_RECORDS FOR THIS TASK_
--------------------------------

(** [ao2_find] by a key finds an object exactly when there is one.  For a comparison
    that only matches objects with the hash of the argument (also hashes below 0), the
    search in one bucket is as good as one of the whole container: the result is an
    object of the container that matches, with a reference for the caller, or [NULL]
    when none matches; with [OBJ_UNLINK] exactly this object leaves the container,
    which hands its reference over. *)
Theorem ao2_find_correct h held l mem ok link_ok c k cmp arg (unlink : bool) :
  counted h held -> c ∈ held -> has_cont h c k -> cmp_fn k = Some cmp ->
  let flags := if unlink then Z.lor OBJ_POINTER OBJ_UNLINK else OBJ_POINTER in
  (forall p, Z.land (Z.lor CMP_MATCH CMP_STOP) (cmp p arg flags) <> CMP_STOP) ->
  (forall p, has (cmp p arg flags) CMP_MATCH = true -> hash_fn k p OBJ_POINTER = hash_fn k arg OBJ_POINTER) ->
  exists res h' freed k', ao2_find mem ok link_ok c arg flags (mk_world h l) = Ret (Obj res, mk_world h' (l ++ freed)) /\
    counted h' (hold res ++ held) /\ has_cont h' c k' /\
    (res = NULL /\ (forall p, p ∈ members k -> has (cmp p arg flags) CMP_MATCH = false) /\ members k ≡ₚ members k' \/
     res ∈ members k /\ has (cmp res arg flags) CMP_MATCH = true /\ members k ≡ₚ members k' ++ (if unlink then [res] else [])).
Proof.
  intros Hc Hin Hk Hcmp flags Hstop Hhash. set (f p := cmp p arg flags).
  assert (Hf1 : has flags OBJ_POINTER = true /\ Z.land flags OBJ_POINTER = OBJ_POINTER /\ has flags OBJ_CONTINUE = false /\
    has flags OBJ_MULTIPLE = false /\ has flags OBJ_NODATA = false /\ has flags OBJ_UNLINK = unlink) by (unfold flags; by destruct unlink).
  destruct Hf1 as (F1 & F2 & F3 & F4 & F5 & F6). destruct (has_cont_wf h held c k Hc Hk) as [Hw _].
  destruct (callback_single h held l mem ok link_ok c k flags f arg Hc Hin Hk) as (h' & freed & k' & E & H1 & _ & H3 & H4).
  { intros Hcp. rewrite F3, andb_false_r in Hcp. done. } { by rewrite F4. }
  rewrite F4 in *. set (hs := matched false f (visited flags k arg)) in *.
  exists (result flags hs), h', freed, k'. split_and!; [|done|done|].
  { unfold ao2_find. destruct Hk as (o & Ho & Hk). rewrite (get_container_live h l c o k Ho Hk). cbn [obind]. rewrite Hcmp. exact E. }
  pose proof (nr_members _ _ _ _ H4) as Hm. rewrite F6 in Hm. unfold result. rewrite F4, F5. cbn [orb].
  pose proof (matched_first f (visited flags k arg) Hstop) as HM. fold hs in HM.
  destruct HM as [[E0 Hno]|(e & He & Hyes & E1)].
  - left. rewrite E0 in *. split_and!; [done| |by destruct unlink; rewrite app_nil_r in Hm]. intros p Hp.
    destruct (has (cmp p arg flags) CMP_MATCH) eqn:Hmatch; [|done]. unfold members in Hp. apply list_elem_of_fmap in Hp as (e & -> & He).
    apply list_elem_of_In, in_concat in He as (b & Hb & He). apply list_elem_of_In in Hb, He. apply list_elem_of_lookup in Hb as [i Hb].
    rewrite <- Hmatch. apply Hno. eapply visited_hash; eauto.
  - right. rewrite E1 in *. split_and!; [by eapply visited_member|done|by destruct unlink].
Qed.
(** Adding an extension keeps the alternatives of every node sorted by
    specificity and distinct, and changes what is found at the row of nodes of that
    extension only: it gives the extension from then on, or, when memory runs out,
    nothing has changed and [NULL] is returned. *)
Theorem add_exten_to_pattern_tree_correct con t e : holds con t -> sorted_trie t -> plain_exten e ->
  exists con' r t', add_exten_to_pattern_tree ast_calloc con e false = Ret (con', r) /\ holds con' t' /\ sorted_trie t' /\
    ((forall ks, ks <> [] -> exten_at t' ks = if decide (ks = path_of e) then Some e else exten_at t ks) \/
     (r = None /\ (exists m, ast_calloc m = None) /\ forall ks, exten_at t' ks = exten_at t ks)).
Proof using calloc_fresh.
  intros Hh Hs Hp. destruct (add_exten_ok con t e Hh Hp) as (con' & r & t' & E & G1 & G2). exists con', r, t'.
  split_and!; [done|done|destruct G2 as [->|(_ & _ & pat & ts & ->)]; [by apply sorted_with|by apply sorted_grow]|].
  destruct G2 as [->|(-> & Hm & pat & ts & ->)]; [left|right].
  - intros ks Hks. rewrite exten_at_with. repeat case_decide; destruct_and?; done || (exfalso; tauto).
  - split_and!; [done..|]. intros ks. rewrite exten_at_grow. by case_decide.
Qed.

Hypothesis calloc_some : forall m, ast_calloc m <> None.

Lemma create_ok con t extens : holds con t -> Forall plain_exten extens ->
  exists con', create_match_char_tree ast_calloc con extens = Ret con' /\ holds con' (foldl with_exten t extens).
Proof using calloc_fresh calloc_some.
  intros Hh Hp. revert con t Hh. unfold create_match_char_tree. induction Hp as [|e extens He _ IH]; intros con t Hh; [by exists con|].
  cbn [ofold foldl]. destruct (add_exten_ok con t e Hh He) as (con' & r & t' & -> & G1 & [->|(_ & (m & Hm) & _)]);
    [|by destruct (calloc_some m)]. cbn [obind]. by apply IH.
Qed.
End Adding.

(** An allocator. *)
Definition fresh_calloc (m : gmap positive match_char) : option positive := Some (fresh (dom m)).

Lemma fresh_calloc_fresh m a : fresh_calloc m = Some a -> m !! a = None.
Proof. intros [= <-]. apply not_elem_of_dom, is_fresh. Qed.

(** Examples: a number, and a pattern that starts like it. *)
Definition ex_number : ast_exten := mk_exten (zs "12") false [] [] [].
Definition ex_pattern : ast_exten := mk_exten (zs "_1X.") false [] [mk_peer 1 (Some (zs "start")) [] None []] [mk_peer 1 (Some (zs "start")) [] None []].

Lemma ex_number_plain : plain_exten ex_number.
Proof. split; [by apply plain_check|done]. Qed.

Lemma ex_pattern_plain : plain_exten ex_pattern.
Proof. split; [by apply plain_check|done]. Qed.

Lemma add_exten_to_pattern_tree_correct_witness :
  exists con' r t', add_exten_to_pattern_tree fresh_calloc empty_context ex_pattern false = Ret (con', r) /\ holds con' t' /\ sorted_trie t' /\
    ((forall ks, ks <> [] -> exten_at t' ks = if decide (ks = path_of ex_pattern) then Some ex_pattern else exten_at TLeaf ks) \/
     (r = None /\ (exists m, fresh_calloc m = None) /\ forall ks, exten_at t' ks = exten_at TLeaf ks)).
Proof.
  apply (add_exten_to_pattern_tree_correct fresh_calloc fresh_calloc_fresh empty_context TLeaf); [apply holds_empty|done|apply ex_pattern_plain].
Defined.
Lemma simple_set_chars body : simple_set body = true -> Forall (fun c => plain_char c /\ c <> c_close) body.
Proof.
  assert (Hd : forall a, dtmf a = true -> plain_char a /\ a <> c_close).
  { intros a Ha%dtmf_range. unfold plain_char, in_s. change (2 ^ (8 - 1)) with 128. lia. }
  induction body as [| a |a d IH|a b rest IH _|a d b rest Hn IH] using body_ind; intros Hs; [constructor| | | |].
  - cbn in Hs. zb. constructor; [by apply Hd|constructor].
  - cbn in Hs. zb. repeat (constructor; [by apply Hd|]). constructor.
  - destruct (range_eqs 0 a b rest) as (_ & E2 & _). rewrite E2 in Hs. zb.
    constructor; [by apply Hd|]. constructor; [unfold plain_char, in_s; change (2 ^ (8 - 1)) with 128; lia|]. constructor; [by apply Hd|auto].
  - destruct (char_eqs 0 a d b rest Hn) as (_ & E2 & _). rewrite E2 in Hs. zb. constructor; [by apply Hd|auto].
Qed.

(** The nodes of a pattern and its elements go together. *)
Lemma pattern_row p : simple_pattern p -> forall f f', (length p < f)%nat -> (length p < f')%nat ->
  exists ts es, row f true p = Ret ts /\ parse f' p = Some es /\ same_language ts es /\ Forall (fine_node true) ts.
Proof.
  induction 1 as [| |p _ IH|c p Hc _ IH|body p Hne Hs Hlen _ IH]; intros [|f] [|f'] Hf Hf'; cbn in Hf, Hf'; try lia.
  - exists [], []. split_and!; [done|done|constructor|constructor].
  - destruct f as [|f]; [lia|]. eexists [_], [Rest]. split_and!; [reflexivity|done|by constructor|].
    apply Forall_singleton. by apply fine_char.
  - rewrite row_dash by lia. destruct (IH (S f) (S f')) as (ts & es & H1 & H2 & H3 & H4); [lia|lia|]. exists ts, es.
    split_and!; [done| |done|done]. rewrite <- H2. reflexivity.
  - destruct (IH f f') as (ts & es & H1 & H2 & H3 & H4); [lia|lia|]. destruct (simple_char_node c Hc) as (K1 & K2 & K3).
    destruct Hc as (((_ & Hc0 & _) & Hb & Hsl & Hbang) & Ho & Hda & Hdo).
    eexists (mk_pattern_node 1 [canonical c] :: ts), (Chars _ :: es). split_and!.
    + cbn [row]. rewrite get_char by auto. cbn [obind buf deref].
      assert (canonical c <> 0) by (unfold canonical; repeat case_if; lia). rewrite (proj2 (Z.eqb_neq (canonical c) 0)) by done. by rewrite H1.
    + cbn [parse skip_dash]. rewrite (proj2 (Z.eqb_neq c c_dash)), (proj2 (Z.eqb_neq c c_slash)), (proj2 (Z.eqb_neq c c_open)),
        (proj2 (Z.eqb_neq c c_dot)), (proj2 (Z.eqb_neq c c_bang)), H2 by done. reflexivity.
    + constructor; [done| |done]. intros d _. apply K3.
    + by constructor.
  - rewrite length_app in Hf, Hf'. cbn in Hf, Hf'.
    destruct (IH f f') as (ts & es & H1 & H2 & H3 & H4); [lia|lia|]. destruct (set_node body Hne Hs Hlen) as (K0 & K1 & K2 & K3).
    set (b := unique (qsort (expansion body))) in *. pose proof (simple_set_chars body Hs) as Hch.
    eexists (mk_pattern_node (set_specif b) b :: ts), (Chars _ :: es). split_and!.
    + cbn [row]. unfold get_pattern_node. cbn [length next_node]. change ((c_open =? c_open) && true) with true. cbn iota.
      rewrite read_simple_set by (try done; rewrite ?length_app; cbn; lia). cbn [obind app].
      assert (expansion body <> []) as Hx by by apply expansion_ne.
      destruct (Z.eqb_spec (Z.of_nat (length (expansion body))) 0) as [E|_]; [destruct (expansion body); [done|cbn in E; lia]|].
      cbn [obind buf]. fold b. assert (deref b <> 0) as Hb0.
      { destruct (expansion body) as [|x l] eqn:Ex; [done|]. destruct b as [|y b'] eqn:Eb; [done|]. cbn [deref].
        assert (y ∈ expansion body) as Hy.
        { destruct (unique_qsort (expansion body)) as (_ & U2 & _).
          - apply Forall_forall. intros c Hc%expansion_range; [|done]. unfold in_s. lia.
          - apply U2. rewrite Ex. fold b. rewrite Eb. by left. }
        apply (expansion_range _ _ Hs) in Hy. lia. }
      rewrite (proj2 (Z.eqb_neq _ _) Hb0). by rewrite H1.
    + cbn [parse skip_dash]. change (c_open =? c_dash) with false. change (c_open =? c_slash) with false. change (c_open =? c_open) with true.
      cbn iota. rewrite split_close_app by (eapply Forall_impl; [exact Hch|]; by intros ? []). rewrite H2. by destruct body.
    + constructor; [done| |done]. intros d _. apply K3.
    + by constructor.
Qed.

--------------------------------

_WORK TASK_
The answer should be the first line of the material and every line after it through the line containing "destruct Hf1 as", exactly as written, and nothing else.

_SOLUTION TO THE EXERCISE_
(** [ao2_find] by a key finds an object exactly when there is one.  For a comparison
    that only matches objects with the hash of the argument (also hashes below 0), the
    search in one bucket is as good as one of the whole container: the result is an
    object of the container that matches, with a reference for the caller, or [NULL]
    when none matches; with [OBJ_UNLINK] exactly this object leaves the container,
    which hands its reference over. *)
Theorem ao2_find_correct h held l mem ok link_ok c k cmp arg (unlink : bool) :
  counted h held -> c ∈ held -> has_cont h c k -> cmp_fn k = Some cmp ->
  let flags := if unlink then Z.lor OBJ_POINTER OBJ_UNLINK else OBJ_POINTER in
  (forall p, Z.land (Z.lor CMP_MATCH CMP_STOP) (cmp p arg flags) <> CMP_STOP) ->
  (forall p, has (cmp p arg flags) CMP_MATCH = true -> hash_fn k p OBJ_POINTER = hash_fn k arg OBJ_POINTER) ->
  exists res h' freed k', ao2_find mem ok link_ok c arg flags (mk_world h l) = Ret (Obj res, mk_world h' (l ++ freed)) /\
    counted h' (hold res ++ held) /\ has_cont h' c k' /\
    (res = NULL /\ (forall p, p ∈ members k -> has (cmp p arg flags) CMP_MATCH = false) /\ members k ≡ₚ members k' \/
     res ∈ members k /\ has (cmp res arg flags) CMP_MATCH = true /\ members k ≡ₚ members k' ++ (if unlink then [res] else [])).
Proof.
  intros Hc Hin Hk Hcmp flags Hstop Hhash. set (f p := cmp p arg flags).
  assert (Hf1 : has flags OBJ_POINTER = true /\ Z.land flags OBJ_POINTER = OBJ_POINTER /\ has flags OBJ_CONTINUE = false /\
    has flags OBJ_MULTIPLE = false /\ has flags OBJ_NODATA = false /\ has flags OBJ_UNLINK = unlink) by (unfold flags; by destruct unlink).
  destruct Hf1 as (F1 & F2 & F3 & F4 & F5 & F6). destruct (has_cont_wf h held c k Hc Hk) as [Hw _].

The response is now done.